═══ Stored data

(** The length of a document is fuel enough to read it. *)
Lemma bound_le_length v :
  forall b, encode v = Some b -> bound v <= String.length b.
Proof.
  induction v as [| b | n | n | s | l Hl | m Hm |] using Value_ind'; intros b' Hb.
  - injection Hb as <-. cbn. lia.
  - destruct b; injection Hb as <-; cbn; lia.
  - injection Hb as <-. destruct (format_int_head n) as (c & r & -> & _). cbn. lia.
  - injection Hb as <-. destruct (format_int_head n) as (c & r & -> & _). cbn. lia.
  - injection Hb as <-. cbn. lia.
  - destruct l as [|v vs]; [injection Hb as <-; cbn; lia|].
    rewrite encode_Slice_cons in Hb. rewrite bound_Slice_cons.
    unbind Hb a Ha.
    unbind Hb t Ht.
    injection Hb as <-. inversion Hl as [|? ? Hv Hvs]; subst.
    cbn [String.append String.length]. rewrite length_append.
    specialize (Hv a Ha).
    pose proof (bound_elems_le_length vs Hvs t Ht). lia.
  - destruct m as [|[k v] ms]; [injection Hb as <-; cbn; lia|].
    rewrite encode_Map_cons in Hb. rewrite bound_Map_cons.
    unbind Hb a Ha.
    unbind Hb t Ht.
    injection Hb as <-. inversion Hm as [|? ? Hv Hvs]; subst. cbn [snd] in Hv.
    unfold quote. cbn [String.append String.length].
    rewrite !length_append. cbn [String.length String.append].
    rewrite !length_append.
    specialize (Hv a Ha).
    pose proof (bound_members_le_length ms Hvs t Ht). lia.
  - discriminate.
Qed.

(** Reading back what was written. *)
Theorem Unmarshal_Marshal m b :
  Marshal m = (b, None) ->
  Unmarshal b = (Some (map_of_members (decoded_members m)), None).
Proof.
  unfold Marshal. destruct (encode (Map m)) as [b'|] eqn:Hb; [|discriminate].
  intros [= ->]. unfold Unmarshal.
  pose proof (decode_encode (Map m) b Hb (S (String.length b)) "") as Hd.
  rewrite append_nil_r in Hd. rewrite Hd.
  - reflexivity.
  - pose proof (bound_le_length _ _ Hb). lia.
  - exact I.
Qed.

Lemma compare_lt_trans a b c :
  String.compare a b = Lt -> String.compare b c = Lt -> String.compare a c = Lt.
Proof.
  intros Hab Hbc. apply OrderedTypeEx.String_as_OT.cmp_lt.
  eapply OrderedTypeEx.String_as_OT.lt_trans; apply OrderedTypeEx.String_as_OT.cmp_lt; eassumption.
Qed.

Lemma ltb_lt a b : String.ltb a b = true -> String.compare a b = Lt.
Proof. unfold String.ltb. destruct (String.compare a b); congruence. Qed.

Lemma increasing_tail k ks : increasing (k :: ks) = true -> increasing ks = true.
Proof.
  destruct ks as [|k2 r]; [reflexivity|]. cbn [increasing].
  intros H. apply andb_true_iff in H. apply H.
Qed.

Lemma increasing_all_lt k ks :
  increasing (k :: ks) = true -> Forall (fun k' => String.compare k k' = Lt) ks.
Proof.
  revert k. induction ks as [|k2 r IH]; intros k H; [constructor|].
  cbn [increasing] in H. apply andb_true_iff in H. destruct H as [Hlt Hr].
  apply ltb_lt in Hlt. constructor; [exact Hlt|].
  eapply Forall_impl; [|apply (IH k2 Hr)].
  intros k' Hk'. cbn in Hk'. eapply compare_lt_trans; eassumption.
Qed.

Lemma increasing_app_lt l1 k l2 :
  increasing (l1 ++ k :: l2) = true ->
  Forall (fun k' => String.compare k' k = Lt) l1.
Proof.
  induction l1 as [|a l1 IH]; intros H; [constructor|].
  cbn [List.app] in H. constructor.
  - pose proof (increasing_all_lt _ _ H) as Hall.
    rewrite Forall_forall in Hall. apply Hall. apply in_or_app. right. left. reflexivity.
  - apply IH. eapply increasing_tail. exact H.
Qed.

Lemma map_insert_last k v m :
  Forall (fun k' => String.compare k' k = Lt) (List.map fst m) ->
  map_insert k v m = (m ++ [(k, v)])%list.
Proof.
  induction m as [|[k' v'] m IH]; intros H; [reflexivity|].
  inversion H as [|? ? Hlt Hrest]; subst. cbn [map_insert fst] in *.
  rewrite String.compare_antisym, Hlt. cbn [CompOpp].
  rewrite IH by assumption. reflexivity.
Qed.

Lemma fold_insert_increasing (m acc : list (string * Value)) :
  increasing (List.map fst (acc ++ m)) = true ->
  fold_left (fun m kv => map_insert (fst kv) (snd kv) m) m acc = (acc ++ m)%list.
Proof.
  revert acc. induction m as [|[k v] m IH]; intros acc H; cbn [fold_left].
  - rewrite List.app_nil_r. reflexivity.
  - cbn [fst snd]. rewrite map_insert_last.
    + rewrite IH.
      * rewrite <- List.app_assoc. reflexivity.
      * rewrite <- List.app_assoc. exact H.
    + rewrite List.map_app in H. cbn [List.map fst] in H.
      eapply increasing_app_lt. exact H.
Qed.

(** Assigning the members of a map in increasing key order gives the
    map back. *)
Lemma map_of_members_increasing m :
  increasing (List.map fst m) = true -> map_of_members m = m.
Proof. intros H. unfold map_of_members. now rewrite fold_insert_increasing. Qed.


(** A value without a channel in it has an encoding. *)
Lemma encode_serializable v : serializable v = true -> exists b, encode v = Some b.
Proof.
  induction v as [| b | n | n | s | l Hl | m Hm |] using Value_ind'; intros Hs;
    try (eexists; reflexivity); try discriminate.
  - destruct b; eexists; reflexivity.
  - destruct l as [|v vs]; [eexists; reflexivity|].
    rewrite encode_Slice_cons. cbn [serializable forallb] in Hs.
    apply andb_true_iff in Hs. destruct Hs as [Hv Hvs].
    inversion Hl as [|? ? Hv' Hvs']; subst.
    destruct (Hv' Hv) as [a ->]. cbn [bind].
    assert (Ht : exists t, encode_elems vs = Some t).
    { clear Hl Hv' Hv. induction Hvs' as [|w ws Hw _ IH]; [eexists; reflexivity|].
      cbn [forallb] in Hvs. apply andb_true_iff in Hvs. destruct Hvs as [Hsw Hsws].
      cbn [encode_elems]. destruct (Hw Hsw) as [x ->]. destruct (IH Hsws) as [y ->].
      eexists; reflexivity. }
    destruct Ht as [t ->]. eexists; reflexivity.
  - destruct m as [|[k v] ms]; [eexists; reflexivity|].
    rewrite encode_Map_cons. cbn [serializable forallb] in Hs.
    apply andb_true_iff in Hs. destruct Hs as [Hv Hvs].
    inversion Hm as [|? ? Hv' Hvs']; subst. cbn [snd] in Hv'.
    destruct (Hv' Hv) as [a ->]. cbn [bind].
    assert (Ht : exists t, encode_members ms = Some t).
    { clear Hm Hv' Hv. induction Hvs' as [|[k' w] ws Hw _ IH]; [eexists; reflexivity|].
      cbn [forallb] in Hvs. apply andb_true_iff in Hvs. destruct Hvs as [Hsw Hsws].
      cbn [encode_members]. cbn [snd] in Hw.
      destruct (Hw Hsw) as [x ->]. destruct (IH Hsws) as [y ->].
      eexists; reflexivity. }
    destruct Ht as [t ->]. eexists; reflexivity.
Qed.

(** String literals read on their own: a surrogate pair is one code
    point, a surrogate half on its own and a byte that is not UTF-8 are
    U+FFFD, a well-formed sequence is kept. *)
Example unquote_literals :
  unquote ("\ud83d\ude00" ++ String dquote "") = Some (utf8 128512, "")
  /\ unquote ("\ud83dx" ++ String dquote "") = Some (replacement ++ "x", "")
  /\ unquote (String "255" (String dquote "")) = Some (replacement, "")
  /\ unquote (utf8 233 ++ String dquote "") = Some (utf8 233, "").
Proof. repeat split; reflexivity. Qed.

(** Strings as the encoder writes them: a byte that is not UTF-8, a line
    separator, a form feed, and a well-formed sequence. *)
Example escape_strings :
  escape (String "255" "") = escaped_replacement
  /\ escape (utf8 8232) = String backslash "u2028"
  /\ escape (String "012" "") = String backslash "f"
  /\ escape (utf8 233) = utf8 233.
Proof. repeat split; reflexivity. Qed.

(** Integers as the decoder gives them: exact up to 2^53, then the
    nearest [float64], a tie going to the even mantissa. *)
Example round64_values :
  round64 9007199254740992 = 9007199254740992%Z
  /\ round64 9007199254740993 = 9007199254740992%Z
  /\ round64 9007199254740995 = 9007199254740996%Z
  /\ round64 (-9007199254740993) = (-9007199254740992)%Z
  /\ round64 9223372036854775807 = 9223372036854775808%Z.
Proof. repeat split; reflexivity. Qed.

(** Documents read on their own: the empty object, [null], an array, no
    input, and an object with white space and a key written twice. *)
Example Unmarshal_documents :
  Unmarshal "{}" = (Some [], None)
  /\ Unmarshal "null" = (None, None)
  /\ Unmarshal "[]" = (None, Some UnmarshalTypeError)
  /\ Unmarshal "" = (None, Some SyntaxError)
  /\ Unmarshal (" { " ++ quote "b" ++ " : [ 1 , 2 ] , " ++ quote "a"
                ++ " : true, " ++ quote "b" ++ " : null } ")
     = (Some [("a", Bool true); ("b", Nil)], None).
Proof. repeat split; reflexivity. Qed.

End JSONFacts.

(** ** Save *)
Section SaveFacts.

Context {DB : Type} `{Database DB}.

Lemma Save_range_inserted tx pre rest db db1 :
  inserted tx pre db db1 ->
  Save_range tx insertThing (pre ++ rest) db = Save_range tx insertThing rest db1.
Proof.
  induction 1 as [|th ths dbth res db db1 db2 Henc Hexec _ IH]; [reflexivity|].
  simpl. rewrite Henc, Hexec. exact IH.
Qed.

Lemma Save_range_all tx ths db db1 :
  inserted tx ths db db1 -> Save_range tx insertThing ths db = (None, db1).
Proof.
  intros Hins. rewrite <- (app_nil_r ths).
  rewrite (Save_range_inserted _ _ [] _ _ Hins). reflexivity.
Qed.

Lemma insert_error_kind tx e db :
  exists k,
    (let (_, db) := Tx_Rollback tx db in
     match asPqError e with
     | Some name =>
         if String.eqb name errInvalid || String.eqb name errTruncation
         then (Wrap things.ErrMalformedEntity (Some e), db)
         else if String.eqb name errDuplicate
         then (Wrap things.ErrConflict (Some e), db)
         else (Wrap things.ErrCreateEntity (Some e), db)
     | None => (Wrap things.ErrCreateEntity (Some e), db)
     end) = (Some (Custom k (Some e)), snd (Tx_Rollback tx db))
    /\ k = Save_kind (InsertFailed e).
Proof.
  destruct (Tx_Rollback tx db) as [r db']. simpl snd.
  destruct e; simpl; try (eexists; split; reflexivity).
  destruct (String.eqb name errInvalid); simpl; [eexists; split; reflexivity|].
  destruct (String.eqb name errTruncation); simpl; [eexists; split; reflexivity|].
  destruct (String.eqb name errDuplicate); eexists; split; reflexivity.
Qed.

(** The loop of [Save] either inserts every Thing, or stops at the first
    Thing that does not encode or that the store does not insert. *)
Lemma Save_range_cases tx ths db :
  (exists db1, inserted tx ths db db1
               /\ Save_range tx insertThing ths db = (None, db1))
  \/ (exists pre th rest db1 d e,
        ths = (pre ++ th :: rest)%list /\ inserted tx pre db db1 /\
        toDBThing th = (d, Some e) /\
        Save_range tx insertThing ths db
        = (Some (Custom things.ErrCreateEntity (Some e)), db1))
  \/ (exists pre th rest db1 dbth e db2,
        ths = (pre ++ th :: rest)%list /\ inserted tx pre db db1 /\
        toDBThing th = (dbth, None) /\
        Tx_NamedExecContext tx insertThing dbth db1 = (inr e, db2) /\
        Save_range tx insertThing ths db
        = (Some (Custom (Save_kind (InsertFailed e)) (Some e)),
           snd (Tx_Rollback tx db2))).
Proof.
  revert db. induction ths as [|th ths IH]; intros db.
  - left. exists db. split; [constructor | reflexivity].
  - destruct (toDBThing th) as [dbth [e|]] eqn:Henc.
    + right; left. exists [], th, ths, db, dbth, e.
      repeat split; try constructor; auto.
      simpl. rewrite Henc. reflexivity.
    + destruct (Tx_NamedExecContext tx insertThing dbth db) as [[res|e] db1] eqn:Hexec.
      * destruct (IH db1) as [(db2 & Hins & Heq)
                             |[(pre & th' & rest & db2 & d & e & -> & Hins & Henc' & Heq)
                              |(pre & th' & rest & db2 & dbth' & e & db3 & -> & Hins & Henc' & Hexec' & Heq)]].
        -- left. exists db2. split; [econstructor; eauto|].
           simpl. rewrite Henc, Hexec. exact Heq.
        -- right; left. exists (th :: pre), th', rest, db2, d, e.
           repeat split; auto; [econstructor; eauto|].
           simpl. rewrite Henc, Hexec. exact Heq.
        -- right; right. exists (th :: pre), th', rest, db2, dbth', e, db3.
           repeat split; auto; [econstructor; eauto|].
           simpl. rewrite Henc, Hexec. exact Heq.
      * right; right. exists [], th, ths, db, dbth, e, db1.
        repeat split; try constructor; auto.
        simpl. rewrite Henc, Hexec.
        destruct (insert_error_kind tx e db1) as (k & Heq & ->). exact Heq.
Qed.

══════

What this task involves » Retype the records above exactly, from their first line through the line that contains "rewrite !length_append. cbn", and stop there.

Your response »
(** The length of a document is fuel enough to read it. *)
Lemma bound_le_length v :
  forall b, encode v = Some b -> bound v <= String.length b.
Proof.
  induction v as [| b | n | n | s | l Hl | m Hm |] using Value_ind'; intros b' Hb.
  - injection Hb as <-. cbn. lia.
  - destruct b; injection Hb as <-; cbn; lia.
  - injection Hb as <-. destruct (format_int_head n) as (c & r & -> & _). cbn. lia.
  - injection Hb as <-. destruct (format_int_head n) as (c & r & -> & _). cbn. lia.
  - injection Hb as <-. cbn. lia.
  - destruct l as [|v vs]; [injection Hb as <-; cbn; lia|].
    rewrite encode_Slice_cons in Hb. rewrite bound_Slice_cons.
    unbind Hb a Ha.
    unbind Hb t Ht.
    injection Hb as <-. inversion Hl as [|? ? Hv Hvs]; subst.
    cbn [String.append String.length]. rewrite length_append.
    specialize (Hv a Ha).
    pose proof (bound_elems_le_length vs Hvs t Ht). lia.
  - destruct m as [|[k v] ms]; [injection Hb as <-; cbn; lia|].
    rewrite encode_Map_cons in Hb. rewrite bound_Map_cons.
    unbind Hb a Ha.
    unbind Hb t Ht.
    injection Hb as <-. inversion Hm as [|? ? Hv Hvs]; subst. cbn [snd] in Hv.
    unfold quote. cbn [String.append String.length].
    rewrite !length_append. cbn [String.length String.append].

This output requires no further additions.